Over the years, I’ve had multiple instances of grammar experts incorrectly repeating various ‘rules’ that are mostly just generally agreed-upon ways to communicate. Whether it’s the apostrophe, ain’t, you’re/your, couldn’t care less, or any of the other thousand bones of contention, many people want language to be as concise and static as math. It’s not. As a bona fide older person, I’m supposed to become more rigid as I age. I don’t. Quite the opposite. As late as yesterday, I found myself surprised that there is no agreement whether “detectible” or “detectable” is the correct choice.

Without getting into the weeds, I recently had someone challenge me on the validity of something I’d written. I’d mentioned I could prove it. The person in question angrily said I had fabricated the allegation. Naturally, I did my best to stay calm. I wrote an email and attached a copy of the email that proved what I said and an IP index. The reply was hate-filled. The person writing didn’t stop to think that he/she sounded like an angry lunatic. After thinking about it, I wrote back and said, “Ask _. They’ll confirm. That should convince you.” A couple of days later, another reply. This one was worse than the first. They were furious that someone else knew about the incident in question – and worse, that it made the angry person look stupid and hateful – something out of my control. My final reply was an apology for expecting them to respond critically and that I’d keep their correspondence for myself unless they tried to call me a liar again.

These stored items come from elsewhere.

Lemma readLogos_app logoType pre images post off :
  Forall (plain_logo logoType) images → Forall (λ i, len (cl_Services i) < 256) images → len pre = off →
  readLogos (length images) logoType (pre ++ concat (map logoBytes images) ++ post) off =
    Ret (images, off + len (concat (map logoBytes images))).
Proof.
  intros Hi Hc. revert pre off. induction Hi as [| image images (Hid & Hs & Hd & Hp & He) _ IH]; intros pre off Ho.
  { cbn. by rewrite Z.add_0_r. }
  apply Forall_cons in Hc as [Hn Hc]. cbn [length readLogos map concat].
  set (rest := concat (map logoBytes images)) in *.
  pose proof (len_nonneg rest). pose proof (len_nonneg post). pose proof (len_nonneg (cl_Services image)).
  pose proof (len_nonneg (cl_Data image)). pose proof (len_nonneg pre).
  rewrite <- (app_assoc (logoBytes image)). set (module := pre ++ logoBytes image ++ rest ++ post).
  set (svcs := concat (map logoServiceBytes (cl_Services image))) in *. pose proof (len_nonneg svcs).
  assert (len (logoBytes image) = 5 + len svcs + len (cl_Data image)) as HB by apply logoBytes_len.
  assert (len module = off + 5 + len svcs + len (cl_Data image) + len rest + len post) as HL
    by (unfold module; rewrite !len_app, HB; lia).
  assert (module = pre ++ be16bytes (cl_LogoID image) ++ [len (cl_Services image)] ++ svcs ++
    be16bytes (len (cl_Data image)) ++ cl_Data image ++ rest ++ post) as Hm
    by (unfold module, logoBytes; by rewrite <- !app_assoc).
  destruct (Z.ltb_spec (len module) (off + 3)); [lia |]. run.
  assert (get16 module off = Ret (cl_LogoID image)) as -> by (rewrite Hm; apply get16_app; [done | lia]). run.
  assert (module![off + 2] = Ret (len (cl_Services image))) as ->
    by (rewrite Hm, app_assoc; apply idx_app; rewrite len_app, len_be16bytes; lia). run.
  rewrite to_nat_len.
  assert (readLogoServices (length (cl_Services image)) module (off + 3) =
    Ret (cl_Services image, off + 3 + len svcs)) as ->.
  { rewrite Hm, app_assoc, (app_assoc (pre ++ _)). apply readLogoServices_app; [done |].
    rewrite !len_app, len_be16bytes. change (len [_]) with 1. lia. }
  run. destruct (Z.ltb_spec (len module) (off + 3 + len svcs + 2)); [lia |]. run.
  assert (get16 module (off + 3 + len svcs) = Ret (len (cl_Data image))) as ->.
  { rewrite Hm, app_assoc, (app_assoc (pre ++ _)), (app_assoc ((pre ++ _) ++ _)). apply get16_app; [| lia].
    rewrite !len_app, len_be16bytes. change (len [_]) with 1. lia. }
  run. destruct (Z.ltb_spec (len module) (off + 3 + len svcs + 2 + len (cl_Data image))); [lia |]. run.
  assert (module![off + 3 + len svcs + 2; off + 3 + len svcs + 2 + len (cl_Data image)] = Ret (cl_Data image)) as ->.
  { rewrite Hm, app_assoc, (app_assoc (pre ++ _)), (app_assoc ((pre ++ _) ++ _)),
      (app_assoc (((pre ++ _) ++ _) ++ _)). apply slice_app; [| done].
    rewrite !len_app, !len_be16bytes. change (len [_]) with 1. lia. }
  run. rewrite png_check by done. run. unfold module. rewrite app_assoc.
  rewrite IH by (done || (rewrite len_app, HB; lia)). run. fold rest.
  rewrite logo_id_mask by done. rewrite <- He. rewrite len_app, HB. do 2 f_equal. lia.
Qed.

Lemma ParseLogoDataModule_logoModule logoType images :
  Forall (plain_logo logoType) images → Forall (λ i, len (cl_Services i) < 256) images →
  len images < 2 ^ 16 → ParseLogoDataModule (logoModule logoType images) = Ret images.
Proof.
  intros Hi Hc Hn. unfold ParseLogoDataModule. set (module := logoModule logoType images).
  set (rest := concat (map logoBytes images)). pose proof (len_nonneg rest). pose proof (len_nonneg images).
  assert (len module = 3 + len rest) as HL
    by (unfold module, logoModule; rewrite !len_app, len_be16bytes; change (len [_]) with 1; fold rest; lia).
  rewrite HL. destruct (Z.ltb_spec (3 + len rest) 3); [lia |]. run.
  change (module![0]) with (Ret logoType). run.
  assert (get16 module 1 = Ret (len images)) as -> by (apply (get16_app [logoType]); [done | lia]). run.
  rewrite to_nat_len. assert (readLogos (length images) logoType module 3 = Ret (images, 3 + len rest)) as ->.
  { pose proof (readLogos_app logoType ([logoType] ++ be16bytes (len images)) images [] 3 Hi Hc eq_refl) as Hr.
    by rewrite app_nil_r, <- app_assoc in Hr. }
  run. by rewrite Z.eqb_refl.
Qed.

Definition cdtBody (cdt : CDT) : list Z :=
  be16bytes (cdt_OriginalNetworkID cdt) ++ [cdt_DataType cdt] ++
  field 0xf0 (len (concat (cdt_Descriptors cdt))) ++ concat (cdt_Descriptors cdt) ++ cdt_DataModule cdt.

Definition cdtSection (cdt : CDT) : SectionBytes :=
  longSection TableIDCDT (cdt_DownloadDataID cdt) (cdt_VersionNumber cdt) (cdt_SectionNumber cdt)
    (cdt_LastSectionNumber cdt) (cdtBody cdt).

(** The data module of an image. *)
Definition cdtImage (image : LogoImage) : list Z :=
  [li_LogoType image] ++ field 0xfe (li_LogoID image) ++ field 0xf0 (li_LogoVersion image) ++
  be16bytes (len (li_Data image)) ++ li_Data image.

Definition cdt_ok (cdt : CDT) : Prop :=
  word16 (cdt_DownloadDataID cdt) ∧ 0 ≤ cdt_VersionNumber cdt < 32 ∧ byte_ok (cdt_SectionNumber cdt) ∧
  byte_ok (cdt_LastSectionNumber cdt) ∧ word16 (cdt_OriginalNetworkID cdt) ∧ byte_ok (cdt_DataType cdt) ∧
  descs_ok (cdt_Descriptors cdt) ∧ bytes_ok (cdt_DataModule cdt) ∧
  len (concat (cdt_Descriptors cdt)) + len (cdt_DataModule cdt) + 14 < 4096.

A few years ago, I finally hit the end with my mom. I couldn’t do it anymore. I’d been through the cycle of no contact with her several times. Discovering she had Stage 4 cancer forced me to try to navigate the waters with her until her death. I’m not sure I would do it if given an unlikely chance for a do-over. My emotional deficit made it impossible for me to engage logically.

In the last couple of years, I alternated wildly with my brother, despite knowing that I was inconsistent and probably stupid. One of my go-to people told me that I needed to avoid replying, as it would fan the flames and reward the person trying to victimize me. (This person wasn’t my brother.) It took me a bit to see how right it was. It didn’t stop the other person from being a tool to me, but it did leave me out of the equation. When I did get around to addressing it, I was able to be peaceful and calm about it. (Which, of course, made the person even angrier. No one likes being angry while dealing with someone who won’t’ stoop to your level.)

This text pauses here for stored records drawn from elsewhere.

Lemma scanBody_chunk pre c rest st :
  sizes_ok c → sc_pos st = len pre →
  scanBody (pre ++ chunkBytes c ++ rest) st = scanChunk c (len rest =? 0) st.
Proof.
  intros (Ht & Hc & Hl) Hp. unfold scanBody, scanChunk. rewrite Hp.
  pose proof (len_nonneg pre). pose proof (len_nonneg rest). pose proof (len_nonneg (ch_data c)).
  set (data := pre ++ chunkBytes c ++ rest).
  assert (len data = len pre + 12 + len (ch_data c) + len rest) as HL
    by (unfold data; rewrite !len_app, chunkBytes_len by done; lia).
  rewrite HL. destruct (Z.ltb_spec (len pre + 12 + len (ch_data c) + len rest) (len pre + 12)); [lia |]. run.
  assert (data = pre ++ be32bytes (len (ch_data c)) ++ ch_type c ++ ch_data c ++ ch_crc c ++ rest) as Hd
    by (unfold data, chunkBytes; by rewrite <- !app_assoc).
  assert (get32 data (len pre) = Ret (len (ch_data c))) as -> by (rewrite Hd; by apply get32_app). run.
  destruct (Z.ltb_spec (len (ch_data c)) 0); [lia |].
  destruct (Z.ltb_spec (len pre + 8 + len (ch_data c)) (len pre + 8)); [lia |].
  destruct (Z.ltb_spec (len pre + 12 + len (ch_data c) + len rest) (len pre + 8 + len (ch_data c) + 4)); [lia |].
  cbn [orb]. run.
  assert (data![len pre + 4; len pre + 8] = Ret (ch_type c)) as ->.
  { rewrite Hd, app_assoc. apply slice_app; [rewrite len_app; done | lia]. }
  run. replace (len pre + 8 + len (ch_data c) + 4) with (len pre + 12 + len (ch_data c)) by lia. unfold isType.
  destruct (decide (ch_type c = pngChunkIHDR)) as [E | E]; [rewrite bool_decide_true by done |
    rewrite (bool_decide_false (ch_type c = pngChunkIHDR)) by done].
  - destruct (Z.eqb_spec (len (ch_data c)) 13) as [E13 |]; [| done]. cbn [negb orb].
    destruct (_ =? -1); [| done]. run.
    assert (data![len pre + 8 + 9] = Ret (byteAt (ch_data c) 9)) as ->; [| done].
    rewrite idx_byteAt by lia. f_equal. rewrite Hd, app_assoc, app_assoc.
    rewrite byteAt_app_r by (rewrite !len_app, Ht; change (len (be32bytes _)) with 4; lia).
    rewrite byteAt_app_l; rewrite !len_app, Ht; change (len (be32bytes _)) with 4; [f_equal |]; lia.
  - destruct (decide (ch_type c = pngChunkPLTE)) as [E' | E'].
    + rewrite (bool_decide_false (_ = pngChunkIEND)) by (rewrite E'; done).
      by rewrite (bool_decide_true (_ = pngChunkPLTE)), orb_true_r by done.
    + destruct (decide (ch_type c = pngChunkIEND)) as [E'' | E''].
      * rewrite (bool_decide_true (_ = pngChunkIEND)) by done. do 2 f_equal.
        destruct (Z.eqb_spec (len pre + 12 + len (ch_data c)) (len pre + 12 + len (ch_data c) + len rest)),
          (Z.eqb_spec (len rest) 0); done || lia.
      * rewrite (bool_decide_false (_ = pngChunkIEND)) by done.
        by rewrite (bool_decide_false (_ = pngChunkPLTE)), orb_false_r by done.
Qed.

(** Going on past a chunk that is neither IEND nor a second or misshapen IHDR. *)
Lemma scanned_snoc chunks c st st' final :
  scanned chunks st → sizes_ok c → isType pngChunkIEND c = false →
  scanChunk c final st = Ret (inl st') → scanned (chunks ++ [c]) st'.
Proof.
  intros [S1 S2 S3 S4 S5] (Ht & Hc & Hl) Hend. unfold scanChunk. rewrite Hend.
  assert (len (pngFile (chunks ++ [c])) = sc_pos st + 12 + len (ch_data c)) as HP
    by (rewrite pngFile_snoc, len_app, chunkBytes_len by done; lia).
  destruct (isType pngChunkIHDR c) eqn:Hi.
  - destruct (_ || _) eqn:E; [done |]. run. intros [= <-]. bools.
    destruct S5 as [[S5 _] | (a & c' & b & -> & _ & _ & _ & Hend' & _)].
    + split; cbn [sc_pos sc_ihdrEnd sc_colorType sc_hasPLTE].
      * apply Forall_app. split; [done |]. by apply Forall_singleton.
      * rewrite has_app, S2. cbn. by rewrite Hend.
      * done.
      * rewrite has_app, S4. cbn. by rewrite (isType_ne _ pngChunkPLTE _ Hi), !orb_false_r.
      * right. by exists chunks, c, [].
    + rewrite Hend' in *. pose proof (len_nonneg (pngFile (a ++ [c']))). lia.
  - intros [= <-]. split; cbn [sc_pos sc_ihdrEnd sc_colorType sc_hasPLTE].
    + apply Forall_app. split; [done |]. apply Forall_singleton. unfold chunk_ok. by rewrite Hi.
    + rewrite has_app, S2. cbn. by rewrite Hend.
    + done.
    + rewrite has_app, S4. cbn. by rewrite orb_false_r.
    + rewrite has_app. destruct S5 as [[S5 E] | (a & c' & b & -> & Hc' & Ha & Hb & E & Hcol)].
      * left. rewrite S5. cbn. by rewrite Hi.
      * right. exists a, c', (b ++ [c]). rewrite <- app_assoc. split_and!; try done.
        rewrite has_app, Hb. cbn. by rewrite Hi.
Qed.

As a liberal, it took me years to understand that not all the immigration arguments were specious. All the shouting obscured much of the meat and bones of the counter-arguments. As a result, I realized one day that while there were a lot of angles and I still generally disagreed substantially with the conservative viewpoint, I saw the truth in some of the objections. More importantly, I noticed that not allowing any flexibility in my stance was causing me dissonance.

More importantly, living a good life is often 80% the act of not engaging. That part is almost a miraculous ability.

If you’ve read this post and wondered what the theme is, accept my apology. I’ve had a version of this sitting in my growing list of drafts long enough to have children.